So, why did I lose interest? Well, probably, to be honest, because I feel awkward there. Back then, I needed a safe place, but now I've grown and become bold enough to post in general Sonic forums, I kinda feel... I don't need to hide in a Tails-friendly forum anymore. And to be even more honest... some of the Tails fanatics at TTR scare me. Really really scare me. I think... a lot of the reason I feel weird about being there is because of them. I understand how entirely hypocritical it is of me to be weirded out by anyone's expression of fandom, considering my own expression of fandom has had me SomethingAwful'd, even. But the thing is, I'm not a Tails fanatic. That would just be... weird. I'm a Sonic fanatic, and Tails fanatics scare me ^^; Not all of them... mainly just the evangelical Tails fans, but there sure are a lot of them at TTR x.o I feel bad, but I just find it really creepy. It's almost like... they see Tails as some sort of savior, a Jesus-figure even. Like he's their messiah :\ Saying things like "Cheer up... no matter how bad your life is, just remember you have a friend in Tails!" and talking about Tails appearing to them in dreams... and how 'believing' in Tails has saved their lives... I... just get very weirded out and it makes me not wanna go there. Tails isn't some God-figure. He can't cure lepers with his touch, he's not gonna appear to you in some holy vision (unless you're high on something O.o), and quite frankly, he'd be scared out of his wits by the cult-like following he seems to have in certain little Tails-centric communities ^^;; So... that's why TTR started making me feel uncomfortable.
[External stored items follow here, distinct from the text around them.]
(** [AdjacencyMatrixProvider.fetchVectors] for the markdown files of the
    vault; [specific] is [config.config]. *)
Definition adjacency_fetchVectors (files : list TFile) (config : VectorSourceConfig)
    (specific : SourceConfig) : js (list AdjacencyDataPoint) :=
  let notePaths := map tf_path files in
  let pathToId := index_by_path notePaths in
  match extract_all pathToId files [] with
  | Thrown e => Thrown e
  | Returned links =>
      match specific with
      | EmbeddingSourceConfig _ _ _ => Thrown "Invalid config for AdjacencyMatrixProvider"
      | AdjacencySourceConfig graphType _ =>
          let built :=
            if String.eqb graphType "laplacian"
            then wasm_build_laplacian_matrix notePaths links
            else wasm_build_adjacency_matrix notePaths links in
          match built with
          | Thrown e => Thrown e
          | Returned vectors => Returned (imap (adjacency_point config vectors links) files)
          end
      end
  end.
End AdjacencyMatrixProvider.

(** ** EmbeddingSourceProvider.ts *)

Record QdrantCollection : Type := mkQdrantCollection {
  qc_name : string;
  qc_vectors_count : option N
}.

(** [QdrantPoint]; of the payload only [title] is read. *)
Record QdrantPoint : Type := mkQdrantPoint {
  qp_id : string;
  qp_vector : list float;
  qp_payload_title : option string
}.

(** What [await fetch(url)] resolves to: [ok], [statusText] and the outcome
    of [response.json()]. *)
Record Response (A : Type) : Type := mkResponse {
  ok : bool;
  statusText : string;
  json : js A
}.
Arguments mkResponse {A} ok statusText json.
Arguments ok {A} r.
Arguments statusText {A} r.
Arguments json {A} r.

Definition default_endpoint : string := "http://localhost:6333".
Don't get me wrong, I have no problem with people expressing their fandom, and like I've said, my own expression of fandom has been seen as extremely odd in the eyes of many. But it all leads back to this - why am I back at TTR?
The answer is simple. I don't know. I think part of me is just... proud that I managed to establish myself somewhere. Proud that I'm a well-known admin on a forum that, whilst admittedly not huge, does have several hundred members in total (even if the vast majority are no longer active). Pathetic though it seems, I suppose I do feel a slight sense of wellbeing when someone PMs me or IMs me for assistance, whether it's to deal with a troll, move a topic, or if simply just asking for advice. I feel like I grew a lot in my time there. In the end, my reasons for being there have nothing to do with Tails at all, and at times I really wish that TTR wasn't a Tails forum. If it was a regular Sonic forum, I'd feel a lot less weird about being there. But as for now... I think the main reason I'm telling myself I'm still there is because right now TTR is going through a shift. Two admins have resigned, one has just been added, the moderators are being refreshed, and the forum itself is due to receive some aesthetic changes. And I guess part of me just wants to feel like I'm needed there.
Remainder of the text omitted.